Wednesday, January 28



600m Run @ 70-80%
2 minutes of Max Rep Ring Rows
200m Run @ 100%


“Helen” – 3 rounds of:
400m Run
21 Kettlebell Swings, 1.5/1pood
12 Pullups
*Rest 4 minutes, then complete
4 minute AMRAP of:
13 Lateral Jumps over KB
7 Kettlebell Swings, 1.5/1pood
4 Pullups

Tuesday, January 27



8 minutes for Mobility (focus on areas of need)


Body-weight Back Squat Ladder
Rest 5 minutes
3/4 Body-weight Push Press Ladder
Rest 5 minutes
3/4 Body-weight Walking Lunge Ladder

For the ladder, complete one rep the first minute, two reps the second minute, three reps the third minute and so on until you fail to complete the total number of reps within the minute. Scale the weight as needed.

Saturday, January 24


10 minutes for T-Spine/Shoulder Mobility


Partner WOD – 5 stations (3 minutes each) of work/hold:
Station 1 – Ground to Overhead @ 95/65lbs & Front Rack Hold @ 165/105lbs
Station 2 – WBS @ 20/14lbs & Wall Sits
Station 3 – Pullups & KB or DB DL Hold @ 1.5/1pood or 50/35lbs
Station 4 – KB Swings & OH Plate Hold @ 45/35lbs
Station 5 – TTB & Plank Hold

*Accumulate as many reps at each station as possible. Switch when one partner breaks the hold or as needed.

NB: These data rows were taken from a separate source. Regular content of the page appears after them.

(* ===== verification/WorkqSpec.v ===== *)
(** * What the work queue promises

    The calls of src/workq on a queue nobody else is using: what they return, which items move,
    and which parked callers are woken. The engine is any queue that keeps the promises of
    [FifoQueue]. A [view] is the queue as its clients see it: the items, the registered pollers
    and the parked waiters of either side, oldest first, and whether it is closed. *)

From Stdlib Require Import ZArith Lia.
From stdpp Require Import prelude list gmap strings.
From S2P Require Import Prelude Prog RingCore RingSpec WaitSide Workq.

Module WorkqSpec.
Import Prog Ring RingSpec WaitSide Workq.

(** A side as its clients see it. *)
Record side_view := SideView { v_pollers : Z; v_parked : list nat }.

Record view (T : Type) := View {
  v_items : list T;
  v_budget : Z;               (** items that may still be pushed before the engine's positions end *)
  v_consumers : side_view;
  v_producers : side_view;
  v_closed : bool;
}.
Arguments View {T} _ _ _ _ _.
Arguments v_items {T} _.
Arguments v_budget {T} _.
Arguments v_consumers {T} _.
Arguments v_producers {T} _.
Arguments v_closed {T} _.

(** The [k] oldest parked waiters of a side are woken. *)
Definition woken (k : Z) (sv : side_view) : side_view :=
  SideView (v_pollers sv + k) (drop (Z.to_nat k) (v_parked sv)).

Definition settings {E} (q : Queue E) :=
  (q_maxPushBatch q, q_maxReceiveBatch q, consumerWakeCap q, q_capacity q, q_consumerWait q,
   q_producerWait q).

Section spec.
Context {E T U : Type} (A : queue_api E T) (zero : T) `{!FifoQueue A}.
Abbreviation M := (prog (world E U)).
Implicit Types (w : world E U) (v : view T) (l xs dst : list T).

Definition capacity w : Z := api_capacity A (engine (queue w)).
Definition limits (e : E) := (api_capacity A e, api_maxEnqueue A e, api_maxDequeue A e).

(** Nobody is inside a call: the queue is as [v] says. *)
Record at_rest w v : Prop := {
  rest_engine : api_holds A (engine (queue w)) (v_budget v) (v_items v);
  rest_consumers : side_at (q_consumers (queue w)) (v_pollers (v_consumers v))
                     (v_parked (v_consumers v)) (v_closed v);
  rest_producers : side_at (q_producers (queue w)) (v_pollers (v_producers v))
                     (v_parked (v_producers v)) (v_closed v);
  rest_done : q_done (queue w) = v_closed v;
  rest_maxPush : q_maxPushBatch (queue w) = api_maxEnqueue A (engine (queue w));
  rest_maxReceive : q_maxReceiveBatch (queue w) = api_maxDequeue A (engine (queue w));
  rest_wakeCap : 1 <= consumerWakeCap (queue w) <= countMask;
}.

(** What a call never touches. *)
Record untouched w w' : Prop := {
  same_settings : settings (queue w') = settings (queue w);
  same_limits : limits (engine (queue w')) = limits (engine (queue w));
  same_contexts : contexts w' = contexts w;
  same_user : user w' = user w;
}.

(** A call that found the queue as [v] left it as [v']: waiters that are no longer parked have
    been sent a token, and the waiters of nobody else changed. *)
Record leaves w v w' v' : Prop := {
  leaves_rest : at_rest w' v';
  leaves_untouched : untouched w w';
  leaves_consumers : side_leaves (q_consumers (queue w)) (v_parked (v_consumers v))
                       (q_consumers (queue w')) (v_parked (v_consumers v'));
  leaves_producers : side_leaves (q_producers (queue w)) (v_parked (v_producers v))
                       (q_producers (queue w')) (v_parked (v_producers v'));
}.

#[export] Instance untouched_preorder : PreOrder untouched.
Proof.
  split; [done|]. intros w1 w2 w3 [] []. split; congruence.
Qed.

Lemma leaves_refl w v : at_rest w v → leaves w v w v.
Proof. intros Hr. split; [done|done|apply side_leaves_refl, kept_refl..]. Qed.

Lemma leaves_trans w1 v1 w2 v2 w3 v3 :
  at_rest w1 v1 → leaves w1 v1 w2 v2 → leaves w2 v2 w3 v3 → leaves w1 v1 w3 v3.
Proof.
  intros Hr [R1 U1 C1 P1] [R2 U2 C2 P2]. split; [done|by trans w2|..].
  - eapply side_leaves_trans; [|done..]. apply (dll_nodup _ _ (at_list _ _ _ _ (rest_consumers _ _ Hr))).
  - eapply side_leaves_trans; [|done..]. apply (dll_nodup _ _ (at_list _ _ _ _ (rest_producers _ _ Hr))).
Qed.

Lemma settings_eq w w' :
  untouched w w' →
  q_maxPushBatch (queue w') = q_maxPushBatch (queue w) ∧
  q_maxReceiveBatch (queue w') = q_maxReceiveBatch (queue w) ∧
  consumerWakeCap (queue w') = consumerWakeCap (queue w) ∧
  q_consumerWait (queue w') = q_consumerWait (queue w) ∧
  q_producerWait (queue w') = q_producerWait (queue w) ∧
  capacity w' = capacity w.
Proof. intros [H L _ _]. unfold settings, limits, capacity in *. by simplify_eq. Qed.

(** ** Engine calls *)

Definition with_items l k v : view T := View l k (v_consumers v) (v_producers v) (v_closed v).
Definition with_consumers sv v : view T := View (v_items v) (v_budget v) sv (v_producers v) (v_closed v).
Definition with_producers sv v : view T := View (v_items v) (v_budget v) (v_consumers v) sv (v_closed v).

Lemma engine_leaves w v e l k :
  at_rest w v → api_same A (engine (queue w)) e → api_holds A e k l →
  leaves w v (put_back the_engine e w) (with_items l k v).
Proof.
  intros [He Hc Hp Hd Hm1 Hm2 Hk] Hs Hh. destruct (fifo_same A _ _ Hs) as (S1 & S2 & S3).
  split; [split; simpl; congruence || done| |apply side_leaves_refl, kept_refl..].
  split; [done| |done|done]. unfold limits. simpl. congruence.
Qed.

**For the Wall Sits you must reach and maintain a full depth squat with all or part of your back resting against the wall. For the Plank Hold, you must be on your toes and forearms with your core (muscles from your shoulders to knees) fully engaged.

Friday, January 23


Romanian Deadlift 3×5 @ Light Weight
10 minutes to work up to a heavy 3 rep Deadlift


Open Workout 14.3 – 8 minute AMRAP of:
10 DL @ 135/95lbs
15 Box Jumps @ 24/20″
15 DL @ 185/135lbs
15 Box Jumps @ 24/20″
20 DL @ 225/155lbs
15 Box Jumps @ 24/20″
25 DL @ 275/185lbs
15 Box Jumps @ 24/20″
30 DL @ 315/205lbs
15 Box Jumps @ 24/20″
35 DL @ 365/225lbs
15 Box Jumps @ 24/20″

Wednesday, January 21


8 minutes for Overhead Squat/Snatch Mobility
6 minutes to work on Sots Press and Snatch Balance


Positional Drills – 5-8 cycles of:
1 High Hang Snatch
1 Mid Hang Snatch
1 Low Hang Snatch

*If you are proficient with the Snatch, then catch each rep in the bottom of the Squat. However, if you are a beginner or still struggle with the Overhead Squat, then catch each rep in the 3/4-1/2 Squat. From there, you can descend into a full squat if you are able.


E2MOM for 14 minutes (7 rounds) perform 3 Hang Snatch
Work up to a 3 RM

*Do not drop the bar between reps. Perform all reps from the Mid or High Hang position.